What is expected - Once the line containing "let 'mk_application_ids_pfds _ x2 := c in" has been written out, stop; until then, restate each line of the entries below word for word from the first.

Stored items -
• • • • •
(* ===== verification/PfcpReportGroups.v ===== *)
(** * Grouped elements of usage reporting and QoS (src/src/oai/pfcp/msg_pfcp.hpp)

    The containers for usage reporting rules, QoS rules, buffering, traffic
    endpoints, load control, reports and packet flow descriptions: one record
    per class, with [set] and [get] as in [PfcpGroups]. *)
From Stdlib Require Import ZArith Lia List Bool.
From stdpp Require Import base list gmap.
From S2P Require Import Prelude PfcpTypes PfcpReportTypes PfcpGroups.
Open Scope Z_scope.

Record pfd : Type := mk_pfd {
  pfd_pfd_contents : opt pfd_contents_t
}.
#[export] Instance pfd_inhabited : Inhabited pfd :=
  populate (mk_pfd unset).
#[export] Instance pfd_has_pfd_contents : HasIE pfd pfd_contents_t :=
  {| ie := pfd_pfd_contents; with_ie v c :=
    let 'mk_pfd _ := c in
    mk_pfd v |}.

Record application_ids_pfds : Type := mk_application_ids_pfds {
  application_ids_pfds_application_id : opt application_id_t;
  application_ids_pfds_pfds : opt (list pfd)
}.
#[export] Instance application_ids_pfds_inhabited : Inhabited application_ids_pfds :=
  populate (mk_application_ids_pfds unset unset).
#[export] Instance application_ids_pfds_has_application_id : HasIE application_ids_pfds
    application_id_t :=
  {| ie := application_ids_pfds_application_id; with_ie v c :=
    let 'mk_application_ids_pfds _ x2 := c in
    mk_application_ids_pfds v x2 |}.
#[export] Instance application_ids_pfds_has_pfds : HasIE application_ids_pfds (list pfd) :=
  {| ie := application_ids_pfds_pfds; with_ie v c :=
    let 'mk_application_ids_pfds x1 _ := c in
    mk_application_ids_pfds x1 v |}.

Record query_urr : Type := mk_query_urr {
  query_urr_urr_id : opt urr_id_t
}.
#[export] Instance query_urr_inhabited : Inhabited query_urr :=
  populate (mk_query_urr unset).
#[export] Instance query_urr_has_urr_id : HasIE query_urr urr_id_t :=
  {| ie := query_urr_urr_id; with_ie v c :=
    let 'mk_query_urr _ := c in
    mk_query_urr v |}.
Record pfcp_session_establishment_request : Type := mk_pfcp_session_establishment_request {
  session_establishment_request_node_id : opt node_id_t;
  session_establishment_request_cp_fseid : opt fseid_t;
  session_establishment_request_create_pdrs : list create_pdr;
  session_establishment_request_create_fars : list create_far;
  session_establishment_request_create_urrs : list create_urr;
  session_establishment_request_create_qers : list create_qer;
  session_establishment_request_create_bar : opt create_bar;
  session_establishment_request_create_traffic_endpoint : opt create_traffic_endpoint;
  session_establishment_request_pdn_type : opt pdn_type_t;
  session_establishment_request_sgw_c_fq_csid : opt fq_csid_t;
  session_establishment_request_mme_fq_csid : opt fq_csid_t;
  session_establishment_request_pgw_c_fq_csid : opt fq_csid_t;
  session_establishment_request_epdg_fq_csid : opt fq_csid_t;
  session_establishment_request_twan_fq_csid : opt fq_csid_t;
  session_establishment_request_user_plane_inactivity_timer : opt user_plane_inactivity_timer_t;
  session_establishment_request_user_id : opt user_id_t;
  session_establishment_request_trace_information : opt trace_information_t
}.
#[export] Instance pfcp_session_establishment_request_inhabited : Inhabited
    pfcp_session_establishment_request :=
  populate (mk_pfcp_session_establishment_request unset unset [] [] [] [] unset unset unset
    unset unset unset unset unset unset unset unset).
#[export] Instance session_establishment_request_has_node_id : HasIE
    pfcp_session_establishment_request node_id_t :=
  {| ie := session_establishment_request_node_id; with_ie v c :=
    let 'mk_pfcp_session_establishment_request _ x2 x3 x4 x5 x6 x7 x8 x9 x10 x11 x12 x13 x14
    x15 x16 x17 := c in
    mk_pfcp_session_establishment_request v x2 x3 x4 x5 x6 x7 x8 x9 x10 x11 x12 x13 x14 x15 x16
    x17 |}.
#[export] Instance session_establishment_request_has_cp_fseid : HasIE
    pfcp_session_establishment_request fseid_t :=
  {| ie := session_establishment_request_cp_fseid; with_ie v c :=
    let 'mk_pfcp_session_establishment_request x1 _ x3 x4 x5 x6 x7 x8 x9 x10 x11 x12 x13 x14
    x15 x16 x17 := c in
    mk_pfcp_session_establishment_request x1 v x3 x4 x5 x6 x7 x8 x9 x10 x11 x12 x13 x14 x15 x16
    x17 |}.
#[export] Instance session_establishment_request_has_create_pdrs : HasVec
    pfcp_session_establishment_request create_pdr :=
  {| vec := session_establishment_request_create_pdrs; with_vec v c :=
    let 'mk_pfcp_session_establishment_request x1 x2 _ x4 x5 x6 x7 x8 x9 x10 x11 x12 x13 x14
    x15 x16 x17 := c in
    mk_pfcp_session_establishment_request x1 x2 v x4 x5 x6 x7 x8 x9 x10 x11 x12 x13 x14 x15 x16
    x17 |}.
#[export] Instance session_establishment_request_has_create_fars : HasVec
    pfcp_session_establishment_request create_far :=
  {| vec := session_establishment_request_create_fars; with_vec v c :=
    let 'mk_pfcp_session_establishment_request x1 x2 x3 _ x5 x6 x7 x8 x9 x10 x11 x12 x13 x14
    x15 x16 x17 := c in
    mk_pfcp_session_establishment_request x1 x2 x3 v x5 x6 x7 x8 x9 x10 x11 x12 x13 x14 x15 x16
    x17 |}.
#[export] Instance session_establishment_request_has_create_urrs : HasVec
    pfcp_session_establishment_request create_urr :=
  {| vec := session_establishment_request_create_urrs; with_vec v c :=
    let 'mk_pfcp_session_establishment_request x1 x2 x3 x4 _ x6 x7 x8 x9 x10 x11 x12 x13 x14
    x15 x16 x17 := c in
    mk_pfcp_session_establishment_request x1 x2 x3 x4 v x6 x7 x8 x9 x10 x11 x12 x13 x14 x15 x16
    x17 |}.
#[export] Instance session_establishment_request_has_create_qers : HasVec
    pfcp_session_establishment_request create_qer :=
  {| vec := session_establishment_request_create_qers; with_vec v c :=
    let 'mk_pfcp_session_establishment_request x1 x2 x3 x4 x5 _ x7 x8 x9 x10 x11 x12 x13 x14
    x15 x16 x17 := c in
    mk_pfcp_session_establishment_request x1 x2 x3 x4 x5 v x7 x8 x9 x10 x11 x12 x13 x14 x15 x16
    x17 |}.
#[export] Instance session_establishment_request_has_create_bar : HasIE
    pfcp_session_establishment_request create_bar :=
  {| ie := session_establishment_request_create_bar; with_ie v c :=
    let 'mk_pfcp_session_establishment_request x1 x2 x3 x4 x5 x6 _ x8 x9 x10 x11 x12 x13 x14
    x15 x16 x17 := c in
    mk_pfcp_session_establishment_request x1 x2 x3 x4 x5 x6 v x8 x9 x10 x11 x12 x13 x14 x15 x16
    x17 |}.
Definition session_establishment_request_set_sgw_c_fq_csid (v : fq_csid_t) (c :
    pfcp_session_establishment_request) : pfcp_session_establishment_request :=
  let 'mk_pfcp_session_establishment_request x1 x2 x3 x4 x5 x6 x7 x8 x9 _ x11 x12 x13 x14 x15
    x16 x17 := c in
  mk_pfcp_session_establishment_request x1 x2 x3 x4 x5 x6 x7 x8 x9 (present v) x11 x12 x13 x14
    x15 x16 x17.
Definition session_establishment_request_get_sgw_c_fq_csid (c :
    pfcp_session_establishment_request) : option fq_csid_t :=
  if first (session_establishment_request_sgw_c_fq_csid c) then Some (second
    (session_establishment_request_sgw_c_fq_csid c)) else None.
Definition session_establishment_request_set_mme_fq_csid (v : fq_csid_t) (c :
    pfcp_session_establishment_request) : pfcp_session_establishment_request :=
  let 'mk_pfcp_session_establishment_request x1 x2 x3 x4 x5 x6 x7 x8 x9 x10 _ x12 x13 x14 x15
    x16 x17 := c in
  mk_pfcp_session_establishment_request x1 x2 x3 x4 x5 x6 x7 x8 x9 x10 (present v) x12 x13 x14
    x15 x16 x17.
Definition session_establishment_request_get_mme_fq_csid (c :
    pfcp_session_establishment_request) : option fq_csid_t :=
  if first (session_establishment_request_mme_fq_csid c) then Some (second
    (session_establishment_request_mme_fq_csid c)) else None.
Definition session_establishment_request_set_pgw_c_fq_csid (v : fq_csid_t) (c :
    pfcp_session_establishment_request) : pfcp_session_establishment_request :=
  let 'mk_pfcp_session_establishment_request x1 x2 x3 x4 x5 x6 x7 x8 x9 x10 x11 _ x13 x14 x15
    x16 x17 := c in
  mk_pfcp_session_establishment_request x1 x2 x3 x4 x5 x6 x7 x8 x9 x10 x11 (present v) x13 x14
    x15 x16 x17.
Definition session_establishment_request_get_pgw_c_fq_csid (c :
    pfcp_session_establishment_request) : option fq_csid_t :=
  if first (session_establishment_request_pgw_c_fq_csid c) then Some (second
    (session_establishment_request_pgw_c_fq_csid c)) else None.
Definition session_establishment_request_set_epdg_fq_csid (v : fq_csid_t) (c :
    pfcp_session_establishment_request) : pfcp_session_establishment_request :=
  let 'mk_pfcp_session_establishment_request x1 x2 x3 x4 x5 x6 x7 x8 x9 x10 x11 x12 _ x14 x15
    x16 x17 := c in
  mk_pfcp_session_establishment_request x1 x2 x3 x4 x5 x6 x7 x8 x9 x10 x11 x12 (present v) x14
    x15 x16 x17.
Definition session_establishment_request_get_epdg_fq_csid (c :
    pfcp_session_establishment_request) : option fq_csid_t :=
  if first (session_establishment_request_epdg_fq_csid c) then Some (second
    (session_establishment_request_epdg_fq_csid c)) else None.
Definition session_establishment_request_set_twan_fq_csid (v : fq_csid_t) (c :
    pfcp_session_establishment_request) : pfcp_session_establishment_request :=
  let 'mk_pfcp_session_establishment_request x1 x2 x3 x4 x5 x6 x7 x8 x9 x10 x11 x12 x13 _ x15
    x16 x17 := c in
  mk_pfcp_session_establishment_request x1 x2 x3 x4 x5 x6 x7 x8 x9 x10 x11 x12 x13 (present v)
    x15 x16 x17.
Definition session_establishment_request_get_twan_fq_csid (c :
    pfcp_session_establishment_request) : option fq_csid_t :=
  if first (session_establishment_request_twan_fq_csid c) then Some (second
    (session_establishment_request_twan_fq_csid c)) else None.
#[export] Instance session_establishment_request_has_user_plane_inactivity_timer : HasIE
    pfcp_session_establishment_request user_plane_inactivity_timer_t :=
  {| ie := session_establishment_request_user_plane_inactivity_timer; with_ie v c :=
    let 'mk_pfcp_session_establishment_request x1 x2 x3 x4 x5 x6 x7 x8 x9 x10 x11 x12 x13 x14 _
    x16 x17 := c in
    mk_pfcp_session_establishment_request x1 x2 x3 x4 x5 x6 x7 x8 x9 x10 x11 x12 x13 x14 v x16
    x17 |}.
#[export] Instance session_establishment_request_has_user_id : HasIE
    pfcp_session_establishment_request user_id_t :=
  {| ie := session_establishment_request_user_id; with_ie v c :=
    let 'mk_pfcp_session_establishment_request x1 x2 x3 x4 x5 x6 x7 x8 x9 x10 x11 x12 x13 x14
    x15 _ x17 := c in
    mk_pfcp_session_establishment_request x1 x2 x3 x4 x5 x6 x7 x8 x9 x10 x11 x12 x13 x14 x15 v
    x17 |}.
#[export] Instance session_establishment_request_has_trace_information : HasIE
    pfcp_session_establishment_request trace_information_t :=
  {| ie := session_establishment_request_trace_information; with_ie v c :=
    let 'mk_pfcp_session_establishment_request x1 x2 x3 x4 x5 x6 x7 x8 x9 x10 x11 x12 x13 x14
    x15 x16 _ := c in
    mk_pfcp_session_establishment_request x1 x2 x3 x4 x5 x6 x7 x8 x9 x10 x11 x12 x13 x14 x15
    x16 v |}.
• • • • •
Expected answer -
(* ===== verification/PfcpReportGroups.v ===== *)
(** * Grouped elements of usage reporting and QoS (src/src/oai/pfcp/msg_pfcp.hpp)

    The containers for usage reporting rules, QoS rules, buffering, traffic
    endpoints, load control, reports and packet flow descriptions: one record
    per class, with [set] and [get] as in [PfcpGroups]. *)
From Stdlib Require Import ZArith Lia List Bool.
From stdpp Require Import base list gmap.
From S2P Require Import Prelude PfcpTypes PfcpReportTypes PfcpGroups.
Open Scope Z_scope.

Record pfd : Type := mk_pfd {
  pfd_pfd_contents : opt pfd_contents_t
}.
#[export] Instance pfd_inhabited : Inhabited pfd :=
  populate (mk_pfd unset).
#[export] Instance pfd_has_pfd_contents : HasIE pfd pfd_contents_t :=
  {| ie := pfd_pfd_contents; with_ie v c :=
    let 'mk_pfd _ := c in
    mk_pfd v |}.

Record application_ids_pfds : Type := mk_application_ids_pfds {
  application_ids_pfds_application_id : opt application_id_t;
  application_ids_pfds_pfds : opt (list pfd)
}.
#[export] Instance application_ids_pfds_inhabited : Inhabited application_ids_pfds :=
  populate (mk_application_ids_pfds unset unset).
#[export] Instance application_ids_pfds_has_application_id : HasIE application_ids_pfds
    application_id_t :=
  {| ie := application_ids_pfds_application_id; with_ie v c :=
    let 'mk_application_ids_pfds _ x2 := c in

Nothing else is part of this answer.